Assuming a linear economic relationship between the dependent variable and the regressors for each household requires the transformation (log, square, etc.) of individual survey data before obtaining cohort average. However, the empirical results from the semi-log models show various problems including a very low coefficient for the lagged dependent variable, coefficients with wrong sign for motoring cost variables and wrong trend in fixed effects across cohorts. These problems reinforce the idea that it is not appropriate to view the relationship between car ownership and explanatory variables as linear for each individual household, especially when the regressors include a lagged dependant variable.
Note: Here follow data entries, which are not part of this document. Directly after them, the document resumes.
(** Every change is a section's or the account's own; everything administrative is the
    administrator's. *)
Definition audited (rt : Route) : bool :=
  let own := one_of (rtHandler rt) self_service in
  let adm := one_of (rtHandler rt) administrative in
  match anchor rt with
  | None => negb (mutating rt) && negb adm
  | Some seg =>
      (negb (mutating rt) || own || negb (String.eqb (route_section rt) ""))
      && (negb adm || (String.eqb (route_section rt) "__admin" && (mutating rt || negb (String.eqb seg "webhooks"))))
  end.
Lemma table_audited : forallb audited session_routes = true.
Proof. vm_compute. reflexivity. Qed.

Lemma session_methods : forallb (fun rt => negb (String.eqb (rtMethod rt) "")) session_routes = true.
Proof. vm_compute. reflexivity. Qed.

Lemma mutating_writes rt p h : mutating rt = true -> isWriteRequest (mkReq (rtMethod rt) p h) = true.
Proof. unfold mutating, isWriteRequest. cbn [Method]. by intros ->. Qed.

Lemma section_of_route rt seg r host : anchor rt = Some seg -> url_wf r -> fits rt (route_path r) = true ->
  mutating rt = true \/ seg <> "webhooks" -> sectionForRequest (mkReq (rtMethod rt) (wPath r) host) = route_section rt.
Proof.
  intros Ha Hw Hf Hm. apply anchor_ok in Ha as [Ha Hp]. pose proof (routed_segment _ _ _ Ha Hw Hf) as Hs.
  unfold route_section, sectionForRequest. cbn [Path]. rewrite !webhooks_segment, Hs, Hp.
  destruct Ha as (more & _ & _ & _ & _ & Hsys & Hins).
  rewrite (section_by_segment (wPath r) (rtPattern rt)) by congruence.
  destruct Hm as [Hm|Hm]; [by rewrite !(mutating_writes rt _ _ Hm)|].
  apply String.eqb_neq in Hm as ->. done.
Qed.

Lemma audited_inv rt : audited rt = true ->
  (mutating rt = true -> rtHandler rt ∈ self_service \/ exists seg, anchor rt = Some seg /\ route_section rt <> "") /\
  (rtHandler rt ∈ administrative -> exists seg, anchor rt = Some seg /\ route_section rt = "__admin" /\ (mutating rt = true \/ seg <> "webhooks")).
Proof.
  unfold audited. cbv zeta. intros H.
  assert (Hadm : rtHandler rt ∈ administrative -> one_of (rtHandler rt) administrative = true) by apply one_of_true.
  destruct (anchor rt) as [seg|].
  - apply andb_true_iff in H as [H1 H2]. rewrite !orb_true_iff, !negb_true_iff, String.eqb_neq in H1. split.
    + intros Hmu. destruct H1 as [[?|?]|?]; [congruence|left; by apply one_of_true|right; eauto].
    + intros Hx%Hadm. rewrite Hx in H2. cbn [negb orb] in H2. apply andb_true_iff in H2 as [Hs Ho]. apply String.eqb_eq in Hs. exists seg.
      split; [done|]. split; [done|]. apply orb_true_iff in Ho as [?|Ho]; [by left|right]. by apply negb_true_iff, String.eqb_neq in Ho.
  - apply andb_true_iff in H as [H1%negb_true_iff H2%negb_true_iff]. split; [congruence|]. intros ?%Hadm. congruence.
Qed.

Section Authorised.
Context `{E : AuthEnv} `{CE : ConfigEnv} `{R : Router} `{!RouterLaws R} (EqualFold : string -> string -> bool) (hosts_fault : bool).

#[local] Existing Instance M_ret.
#[local] Existing Instance M_bind.

(** What the accounts of [s] let the holder of these claims change in a section, on a host. *)
Definition may_change (s : AState) (u : User) (section host : string) : Prop :=
  IsAdmin u = true \/
  (section <> "__admin" /\ ReadOnly u = false /\
   exists grants g h, EffectiveGrants role_fault (Some u) (rdb s) = Ok grants /\ grants !! section = Some g /\
     Granted g = true /\ Write g = true /\ hostParam (mkReq "" "" host) = Some h /\
     HasHost g (NormalizeHostID role_fault h (rdb s)) = true).

Lemma checkAccess_change s u section host h : section <> "" -> hostParam (mkReq "" "" host) = Some h ->
  checkAccess (GS := state_store hosts_fault s) u section true h = None -> may_change s u section host.
Proof.
  intros Hs Hh Hc. unfold may_change. destruct (IsAdmin u) eqn:Ea; [by left|right]. unfold checkAccess in Hc.
  rewrite (proj2 (String.eqb_neq _ _) Hs), Ea in Hc. destruct (String.eqb_spec section "__admin") as [|Hns]; [done|]. split; [done|].
  destruct (gsEffectiveGrants u) as [grants|e] eqn:Eg; [|done]. destruct (grants !! section) as [g|] eqn:El; [|done].
  destruct (Granted g) eqn:Egr; [|done]. destruct (Write g) eqn:Ew; [|done]. cbn [negb andb] in Hc.
  destruct (HasHost g _) eqn:Ehh; [|done]. split.
  - destruct (ReadOnly u) eqn:Er; [|done]. pose proof (gs_read_only (S := state_store hosts_fault s) u grants section g Eg Er El). congruence.
  - by exists grants, g, h.
Qed.

Lemma checkAccess_admin s u w h : checkAccess (GS := state_store hosts_fault s) u "__admin" w h = None -> IsAdmin u = true.
Proof. unfold checkAccess. cbn. by destruct (IsAdmin u). Qed.

End Authorised.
This is because for individual household, the relationship between past and current car ownership level is unlikely to remain constant over time.

Alternatively, we assume that the economic relationship is linear at cohort level. A number of models have been estimated, with different explanatory variables, functional forms and representation of cohort effects. Systematic specification search has been carried out, and an un-restrictive fixed effect model in semi-log form is found to have the best goodness of fit. The implied long run income elasticity is 0.57, 0.26 and 0.19 for households with low, middle and high car ownership level; the implied long run running cost elasticity is -0.28, -0.13 and -0.10 respectively, which all appear to be sensible. To check the robustness of the estimation, the preferred model is re-estimated using parametric bootstrap technique, and the distributions of the simulated coefficients confirm the unbiasedness of the point estimates obtained using the pseudo panel data.

Chapter 4 and 5 thoroughly investigate the static and dynamic car ownership model with linear (or generalised linear) form. The models with the best fit will be used for forecast at a later stage. The next two chapters will investigate the car ownership models with non-linear form.